Fino a pochi anni fa si pensava che i primi tentativi di costruire un macchinario che effettuassi calcoli in maniera automatizzata fossero quelli effettuati da Schickard prima e da Pascal poi.

Il 13 Febbraio 1967 dei ricercatori americani fecero una incredibile scoperta nella libreiria nazionale di Spagna: trovarono due lavori sconosciuti di Leonardo Da Vinci, ad oggi conosciuti come il "Codice di Madrid", raffiguranti uno strano macchinario concepito per effettuare calcoli con il sistema decimale.


I disegni originali di Leonardo presenti nel Codice di Madrid
Nel 1968 il Dr. Roberto Guatelli confrontando i disegni trovati nel Codice di Madrid con altri presenti nel Codice Atlantico, riuscì a realizzare lo strumento.
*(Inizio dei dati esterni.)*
(** C10: the caller's keyword arguments win over the built-in fields.  For
    every key, so for [correlation_id] and [service], that the caller
    passes, the attributes of the span started by [create_span] and the
    record that [log_with_context] hands to the logger hold the caller's
    value, in both services, whatever the active correlation id is. *)
Theorem caller_keys_override (key : string) (v : value) (kwargs : dict) :
  kwargs !! key = Some v →
  span_carries DocumentApi.create_span key v kwargs
  ∧ span_carries DataStore.create_span key v kwargs
  ∧ record_carries DocumentApi.log_with_context key v kwargs
  ∧ record_carries DataStore.log_with_context key v kwargs.
Proof.
  intros Hkey. repeat split.
  - intros name operation w. eexists _, _.
    erewrite events_of_app by (rewrite DocumentApi_create_span_run; reflexivity).
    trace_facts. split; [reflexivity|]. by apply lookup_union_Some_l.
  - intros name operation w. eexists _, _.
    erewrite events_of_app by (rewrite DataStore_create_span_run; reflexivity).
    trace_facts. split; [reflexivity|]. by apply lookup_union_Some_l.
  - by apply record_carries_of_outcome, Hkey; apply DocumentApi_log_outcome.
  - by apply record_carries_of_outcome, Hkey; apply DataStore_log_outcome.
Qed.

Lemma caller_keys_override_witness :
  ∃ span a,
    span_starts
      (events_of (DataStore.create_span "create_document" "document_creation"
                    {[ "correlation_id" := VStr "forged" ]}) example_world) =
      [(span, "create_document", a)]
    ∧ a !! "correlation_id" = Some (VStr "forged").
Proof.
  destruct (caller_keys_override "correlation_id" (VStr "forged")
              {[ "correlation_id" := VStr "forged" ]}) as (_ & Hspan & _).
  - reflexivity.
  - apply Hspan.
Defined.

(** ** Request metrics *)

Lemma DataStore_log_request_metrics_run request response duration w :
  let cid := VStr (context_id (w_context w)) in
  DataStore.log_request_metrics request response duration w =
    (Ok tt,
     set_trace
       (w_trace w ++
        [CounterAdd "http_requests_total" 1
           {[ "method" := VStr (method request);
              "path" := VStr (path request);
              "status_code" := VStr (pretty (status_code response));
              "correlation_id" := cid;
              "service" := VStr "data-store";
              "service_type" := VStr "database_service" ]};
         HistogramRecord "http_request_duration_seconds" duration
           {[ "method" := VStr (method request);
              "path" := VStr (path request);
              "correlation_id" := cid;
              "service" := VStr "data-store";
              "service_type" := VStr "database_service" ]}] ++
        if bool_decide (400 ≤ status_code response) then
          [CounterAdd "http_errors_total" 1
             {[ "method" := VStr (method request);
                "path" := VStr (path request);
                "status_code" := VStr (pretty (status_code response));
                "correlation_id" := cid;
                "service" := VStr "data-store";
                "service_type" := VStr "database_service";
                "error_category" :=
                  VStr (if bool_decide (status_code response < 500)
                        then "4xx" else "5xx") ]}]
        else []) w).
Proof.
  destruct w. py_run. by case_bool_decide; py_run.
Qed.

Lemma DocumentApi_log_request_metrics_run request response duration w :
  let cid := VStr (context_id (w_context w)) in
  DocumentApi.log_request_metrics request response duration w =
    (Ok tt,
     set_trace
       (w_trace w ++
        [CounterAdd "http_requests_total" 1
           {[ "method" := VStr (method request);
              "path" := VStr (path request);
              "status_code" := VStr (pretty (status_code response));
              "correlation_id" := cid;
              "service" := VStr "document-api" ]};
         HistogramRecord "http_request_duration_seconds" duration
           {[ "method" := VStr (method request);
              "path" := VStr (path request);
              "correlation_id" := cid;
              "service" := VStr "document-api" ]}] ++
        if bool_decide (400 ≤ status_code response) then
          [CounterAdd "http_errors_total" 1
             {[ "method" := VStr (method request);
                "path" := VStr (path request);
                "status_code" := VStr (pretty (status_code response));
                "correlation_id" := cid;
                "service" := VStr "document-api";
                "error_category" :=
                  VStr (if bool_decide (status_code response < 500)
                        then "4xx" else "5xx") ]}]
        else []) w).
Proof.
  destruct w. py_run. by case_bool_decide; py_run.
Qed.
Nessuno sa se Leonardo avesse veramente progettato una macchina in grado di effettuare dei calcoli. I critici sostengono che la macchina non fosse pensata come un calcolatore con capacità generali ma solamente come "ratio machine". Ogni dieci giri della prima rotella causa un giro della seconda arrivando a 13 potenze quando si giunge ad attivare l'ultima. Per come veniva rappresentata la macchina nel disegno, le forze di attrito avrebbero certamente impedito il funzionamento della macchina, per cui il prototipo di Guatelli è certamente una versione riveduta e corretta rispetto al progetto leonardesco.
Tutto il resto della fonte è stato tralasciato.